Dunque, un breve cenno all’artista è doveroso. Benozzo Gozzoli fu un pittore toscano attivo nel 1400, che ben si inserisce all’interno della cerchia degli artisti fiorentini del Primo Rinascimento. Beato Angelico fu suo maestro e sua grande fonte di ispirazione; i suoi colori pastello, le sue fisionomie delicate, e un ottimo utilizzo della prospettiva, sono tutti tratti che si ritrovano anche nello stile di Benozzo.
Per quel che riguarda le sue opere principali, possiamo citare la cappella di Palazzo Medici Riccardi (a Firenze), le cui parete sono completamente ricoperte dallo splendido affresco che raffigura la “Cavalcata dei Magi”. Si tratta di un lavoro dal valore tanto pittorico quanto politico (per i contemporanei del Quattrocento), in cui si possono riconoscere diversi membri del casato dei Medici, con chiari intenti propagandistici e celebrativi.
Accanto alla Toscana, anche l’Umbria vide più volte i suoi pennelli in azione; in particolare, i centri in cui l’artista fu più attivo furono Orvieto, per la decorazione del Duomo, e Montefalco.
… E siamo qui, a Montefalco, proiettati con la mente (e si spera presto di persona) nel cuore dell’abside della chiesa di San Francesco.

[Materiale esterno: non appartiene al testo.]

Lemma mapSet_keys k v (m : list (elem * Collapse)) :
  (mapSet k v m).*1 = if bool_decide (k ∈ m.*1) then m.*1 else m.*1 ++ [k].
Proof.
  induction m as [|[k0 v0] m IH]; cbn [mapSet].
  - rewrite bool_decide_eq_false_2 by (intros H; inversion H). reflexivity.
  - rewrite (fmap_cons fst (k0, v0) m). cbn [fst].
    destruct (decide (k0 = k)) as [->|Hne].
    + rewrite (bool_decide_eq_true_2 (k = k)) by reflexivity.
      rewrite bool_decide_eq_true_2 by apply list_elem_of_here. reflexivity.
    + rewrite (bool_decide_eq_false_2 (k0 = k)) by exact Hne.
      rewrite (fmap_cons fst (k0, v0)), IH. cbn [fst].
      destruct (decide (k ∈ m.*1)) as [Hin|Hin].
      * rewrite (bool_decide_eq_true_2 (k ∈ m.*1)) by exact Hin.
        rewrite bool_decide_eq_true_2 by apply list_elem_of_further, Hin.
        reflexivity.
      * rewrite (bool_decide_eq_false_2 (k ∈ m.*1)) by exact Hin.
        rewrite bool_decide_eq_false_2; [reflexivity|].
        rewrite elem_of_cons. intros [->|H]; [apply Hne; reflexivity | exact (Hin H)].
Qed.

Lemma mapSet_NoDup k v (m : list (elem * Collapse)) :
  NoDup m.*1 -> NoDup (mapSet k v m).*1.
Proof.
  intros H. rewrite mapSet_keys. case_bool_decide as Hin; [exact H|].
  apply NoDup_app. split; [exact H|]. split.
  - intros x Hx Hx'. apply list_elem_of_singleton in Hx' as ->. exact (Hin Hx).
  - apply NoDup_singleton.
Qed.

Lemma registerAll_NoDup doc found secs :
  NoDup secs.*1 -> NoDup (registerAll doc found secs).*1.
Proof.
  revert secs. induction found as [|s found IH]; intros secs H; simpl; [exact H|].
  apply IH. destruct (panelOf doc s); [apply mapSet_NoDup, H | exact H].
Qed.

Lemma registerAll_get doc found secs link panel :
  NoDup found ->
  (forall k, k ∈ found -> mapGet k secs = None) ->
  mapGet link (registerAll doc found secs) = Some panel <->
  mapGet link secs = Some panel \/ (link ∈ found /\ panelOf doc link = Some panel).
Proof.
  revert secs. induction found as [|s found IH]; intros secs Hnd Hfresh; simpl.
  - split; [auto|]. intros [H|[H _]]; [exact H | inversion H].
  - apply NoDup_cons in Hnd as [Hs Hnd].
    assert (Hsfresh : mapGet s secs = None) by apply Hfresh, list_elem_of_here.
    rewrite IH; [|exact Hnd|].
    + destruct (panelOf doc s) as [p|] eqn:Hp.
      * rewrite mapGet_mapSet, elem_of_cons. case_bool_decide as Heq.
        -- subst link. split.
           ++ intros [[= <-]|[Hin _]]; [right; auto | contradiction].
           ++ intros [H|[_ H]]; [congruence | left; congruence].
        -- split.
           ++ intros [H|[Hin H]]; auto.
           ++ intros [H|[[->|Hin] H]]; auto. contradiction Heq. reflexivity.
      * rewrite elem_of_cons. split.
        -- intros [H|[Hin H]]; auto.
        -- intros [H|[[->|Hin] H]]; auto. congruence.
    + intros k Hk. destruct (panelOf doc s) as [p|].
      * rewrite mapGet_mapSet.
        rewrite bool_decide_eq_false_2 by (intros ->; exact (Hs Hk)).
        apply Hfresh, list_elem_of_further, Hk.
      * apply Hfresh, list_elem_of_further, Hk.
Qed.

Lemma setSections_id w : setSections (sections w) w = w.
Proof. destruct w. reflexivity. Qed.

Nella luce che filtra dalla vetrata, si animano dinnanzi a noi le scene della vita di san Francesco d’Assisi, che risplendono con i loro colori freschi di restauro. Dodici riquadri in tutto, ma con più episodi raggruppati assieme, per un totale di ventotto tematiche diverse. A sostenere e contornare il tutto, splendidi costoloni ricoperti del tipico motivo umbro a “piume di pavone” azzurre.

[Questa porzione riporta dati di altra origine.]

(** X5.  A frame is relayed verbatim only if its sender is approved and
    its type is on the allow-list and is not join-request; a host's
    join-response and kick are consumed and never relayed, and so is a
    file-op of a read-only sender.  Every recipient is OPEN. *)
Theorem relay_discipline rs sr room ws f w d :
  In (Send w (Raw d)) (snd (onMessage rs sr room ws f)) ->
  d = data f /\ rs w = OPEN
  /\ exists client msg,
       mapGet ws (clients room) = Some client /\ json f = Some msg
       /\ In (type msg) ALLOWED_TYPES
       /\ approved client = true
       /\ type msg <> "join-request"
       /\ (isHost client = true ->
           type msg <> "join-response" /\ type msg <> "kick")
       /\ (permission client = "read-only" -> type msg <> "file-op").
Proof.
  unfold onMessage.
  destruct (mapGet ws (clients room)) as [client|] eqn:Hget; [|simpl; tauto].
  destruct (json f) as [msg|] eqn:Hj; [|simpl; tauto].
  destruct (allowed (type msg)) eqn:Hal; [|simpl; tauto]. simpl negb. cbv iota.
  destruct (String.eqb (type msg) "join-request") eqn:Ejr.
  { intros H. exfalso. revert H. apply handleJoinRequest_no_relay. }
  destruct (String.eqb (type msg) "join-response" && isHost client) eqn:Ejs.
  { intros H. exfalso. revert H. apply handleJoinResponse_no_relay. }
  destruct (String.eqb (type msg) "kick" && isHost client) eqn:Ek.
  { simpl. intros H. apply handleKick_only in H.
    destruct H as [[x H]|[x H]]; discriminate. }
  destruct (String.eqb (type msg) "file-op"
            && String.eqb (permission client) "read-only") eqn:Efo; [simpl; tauto|].
  destruct (approved client) eqn:Happ; [|simpl; tauto]. simpl negb. cbv iota.
  assert (Hfacts :
    In (type msg) ALLOWED_TYPES /\ type msg <> "join-request"
    /\ (isHost client = true -> type msg <> "join-response" /\ type msg <> "kick")
    /\ (permission client = "read-only" -> type msg <> "file-op")).
  { split; [apply allowed_In; exact Hal|].
    split; [intros E; rewrite E in Ejr; discriminate|].
    split.
    - intros Hh. rewrite Hh, andb_true_r in Ejs, Ek.
      split; intros E; rewrite E in *; discriminate.
    - intros Hp E. rewrite Hp, E in Efo. discriminate. }
  destruct Hfacts as (F1 & F2 & F3 & F4).
  destruct (String.eqb (type msg) "summon"
            && negb (bool_decide (m_targetUserId msg = Some "__all__"))).
  { simpl. intros H. apply routeSummon_recipients in H.
    destruct H as (x & c & Heq & _ & _ & Ho). inversion Heq; subst.
    split; [reflexivity|]. split; [exact Ho|].
    exists client, msg. auto 10. }
  destruct (String.eqb (type msg) "presence-update"); simpl;
    intros H; apply broadcast_recipients in H;
    destruct H as (Heq & _ & Ho & _); inversion Heq; subst;
    (split; [reflexivity|]); (split; [exact Ho|]);
    exists client, msg; auto 10.
Qed.

Lemma relay_discipline_witness :
  Raw (stringify (presenceMsg "renamed")) = Raw (data (frameOf (presenceMsg "renamed")))
  /\ allOpen 2 = OPEN.
Proof.
  assert (H : In (Send 2 (Raw (stringify (presenceMsg "renamed"))))
                (snd (onMessage allOpen None demoRoom 1
                        (frameOf (presenceMsg "renamed"))))).
  { vm_compute. left. reflexivity. }
  destruct (relay_discipline _ _ _ _ _ _ _ H) as (H1 & H2 & _).
  split; [rewrite H1; reflexivity|exact H2].
Defined.

Lemma find_host_exists room w c :
  mapGet w (clients room) = Some c -> isHost c = true ->
  exists h, findHost room = Some h /\ In h (clients room) /\ isHost (snd h) = true.
Proof.
  intros Hget Hh. unfold findHost.
  destruct (List.find (fun e => isHost (snd e)) (clients room)) as [h|] eqn:E.
  - exists h. split; [reflexivity|]. apply find_some in E. exact E.
  - exfalso. apply mapGet_In in Hget.
    pose proof (find_none _ _ E _ Hget) as Hn. simpl in Hn. congruence.
Qed.

(** X6.  Approval round trip.  In a room that requires approval and has a
    host, a join-request puts the sender on hold (approved = false, one
    pending entry under its user-id) and is forwarded to a host socket and
    to nobody else; the host's join-response for that user-id then sets the
    sender's approved flag to the host's decision (false when the field is
    absent), sets its permission when the response carries one, removes the
    pending entry and answers the sender alone. *)
Theorem approval_round_trip rs1 rs2 sr room guest host gc hc req resp reqMsg respMsg uid :
  serverRequireApproval sr = true ->
  mapGet guest (clients room) = Some gc ->
  mapGet host (clients room) = Some hc ->
  isHost hc = true ->
  json req = Some reqMsg -> type reqMsg = "join-request" ->
  m_userId reqMsg = Some uid ->
  json resp = Some respMsg -> type respMsg = "join-response" ->
  m_userId respMsg = Some uid ->
  let r1 := onMessage rs1 sr room guest req in
  let r2 := onMessage rs2 sr (fst r1) host resp in
  mapGet guest (clients (fst r1))
    = Some (mkClient uid (requestedName reqMsg) (isHost gc) false (permission gc))
  /\ pendingApprovals (fst r1) = <[uid := guest]> (pendingApprovals room)
  /\ (exists h, In h (clients (fst r1)) /\ isHost (snd h) = true
        /\ snd r1 = sendTo rs1 (fst h)
                      (JoinRequest uid (requestedName reqMsg) (requestedAvatar reqMsg)))
  /\ mapGet guest (clients (fst r2))
     = Some (mkClient uid (requestedName reqMsg) (isHost gc) (decision respMsg)
               (grantedPermission respMsg (permission gc)))
  /\ pendingApprovals (fst r2) !! uid = None
  /\ snd r2 = sendTo rs2 guest
                (JoinResponse (decision respMsg)
                   (grantedPermission respMsg (permission gc))).
Proof.
  intros Hreq Hg Hh Hhost Hj1 Ht1 Hu1 Hj2 Ht2 Hu2 r1 r2.
  assert (Huid : requestedId reqMsg = uid).
  { unfold requestedId. rewrite Hu1. simpl.
    destruct (String.eqb uid "") eqn:E; simpl; [|reflexivity].
    apply String.eqb_eq in E. congruence. }
  set (c1 := mkClient uid (requestedName reqMsg) (isHost gc) false (permission gc)).
  set (room1 := {| clients := mapSet guest c1 (clients room);
                   pendingApprovals := <[uid := guest]> (pendingApprovals room) |}).
  assert (Hhost1 : exists hc1, mapGet host (clients room1) = Some hc1
                               /\ isHost hc1 = true).
  { unfold room1. simpl. rewrite mapGet_mapSet.
    destruct (Nat.eqb guest host) eqn:E.
    - apply Nat.eqb_eq in E. subst host. exists c1. split; [reflexivity|].
      simpl. congruence.
    - exists hc. auto. }
  assert (Hr1 : r1 = (room1,
                       match findHost room1 with
                       | Some h => sendTo rs1 (fst h)
                                     (JoinRequest uid (requestedName reqMsg)
                                        (requestedAvatar reqMsg))
                       | None => []
                       end)).
  { unfold r1, onMessage. rewrite Hg, Hj1, Ht1. cbn [allowed].
    change (allowed "join-request") with true. cbn [negb String.eqb].
    change (String.eqb "join-request" "join-request") with true. cbv iota.
    unfold handleJoinRequest. rewrite Hreq.
    fold (requestedId reqMsg) (requestedName reqMsg) (requestedAvatar reqMsg).
    rewrite Huid. reflexivity. }
  destruct Hhost1 as (hc1 & Hh1 & Hhost1).
  destruct (find_host_exists room1 host hc1 Hh1 Hhost1) as (h & Hf & Hin & Hhh).
  rewrite Hf in Hr1.
  assert (Hg1 : mapGet guest (clients room1) = Some c1).
  { unfold room1. simpl. rewrite mapGet_mapSet, Nat.eqb_refl. reflexivity. }
  assert (Hp1 : pendingApprovals room1 !! uid = Some guest).
  { unfold room1. simpl. apply lookup_insert_eq. }
  assert (Hr2 : r2 = ({| clients := mapSet guest
                            (mkClient uid (requestedName reqMsg) (isHost gc)
                               (decision respMsg)
                               (grantedPermission respMsg (permission gc)))
                            (clients room1);
                         pendingApprovals := delete uid (pendingApprovals room1) |},
                       sendTo rs2 guest
                         (JoinResponse (decision respMsg)
                            (grantedPermission respMsg (permission gc))))).
  { unfold r2. rewrite Hr1. cbn [fst]. unfold onMessage.
    rewrite Hh1, Hj2, Ht2, Hhost1.
    change (allowed "join-response") with true.
    change (String.eqb "join-response" "join-request") with false.
    change (String.eqb "join-response" "join-response") with true.
    cbn [negb andb]. cbv iota.
    unfold handleJoinResponse. rewrite Hu2, Hp1, Hg1. reflexivity. }
  rewrite Hr1, Hr2. cbn [fst snd clients pendingApprovals].
  split; [exact Hg1|]. split; [reflexivity|].
  split; [exists h; auto|].
  split; [rewrite mapGet_mapSet, Nat.eqb_refl; reflexivity|].
  split; [apply lookup_delete_eq|reflexivity].
Qed.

Partendo da sinistra in basso, e procedendo verso destra, registro dopo registro, possiamo rivestire i panni di quei pauperes (poveri non istruiti), che nei secoli passati apprendevano le vite dei santi leggendo le immagini. Affreschi come questi, infatti, sono un ottimo esempio di “Biblia pauperum” (Bibbia dei poveri), voluti dai committenti con il doppio obiettivo di decorare e istruire.
In questo caso, il committente fu fra’ Jacopo da Montefalco, colto membro dell’Ordine dei Frati Minori, che volle rendere onore a san Francesco con un nuovo ciclo di affreschi che adornasse la chiesa a lui dedicata. Benozzo Gozzoli, chiamato a portare a termine questo incarico prestigioso, seguì le linee guida del dotto frate, ispirandosi a tre diverse fonti. Prima di tutte (piuttosto scontata), erano gli affreschi di analogo soggetto dipinti da Giotto nella vicina Assisi; poi vi era la “Legenda Maior” di Bonaventura da Bagnoregio (biografia ufficiale di Francesco dal 1266); infine, un testo di tradizione locale, la “Leggenda dei Tre Compagni”, che narrava alcuni aneddoti inediti non presenti altrove.
Ciò che ne venne fuori, lo potete vedere da voi. Un tripudio di colori brillanti, che illustrano i miracoli di san Francesco e alcune curiose vicende poco note. La cosa che più rimane di tutte quelle scene, però, si può gustare solo dopo aver passeggiate per i vicoli di Montefalco e le sue vigne di contorno. Se fate attenzione all’episodio che raffigura al contempo la “Predica agli uccelli” e la “Benedizione di Montefalco”, e vi concentrate sul paesaggio di sfondo, noterete qualcosa di familiare. Quella che è la “Strada dei Vini” percorsa per arrivare lassù oggi, è la stessa che solca quei colli dipinti. Le vigne di Sagrantino che luccicano al sole contemporaneo, non si allontanano troppo da quelle dipinte. E gli agglomerati di case lì nell’abside, non sono altro che la vicina Bevagna, Assisi sotto il Subasio, Spello e, ovviamente, Montefalco.
Ecco. Ecco ciò che di speciale hanno gli affreschi di Benozzo Gozzoli nella chiesa di san Francesco. Sono dipinti capaci di creare un ponte tra passato e presente, tra Rinascimento e Nuovo Millennio. Il tutto all’insegna dell’arte… e del buon vino.
Consigli di lettura:
Guida al Museo Comunale di San Francesco a Montefalco
A cura di: B. Toscano, M. Montella
Giunti, 1999
Una guida breve, ma interessante sui capolavori conservati nel complesso della chiesa di San Francesco, con qualche utile inserto di contorno che aiuta a completare le lacune conoscitive e ad apprezzare le opere.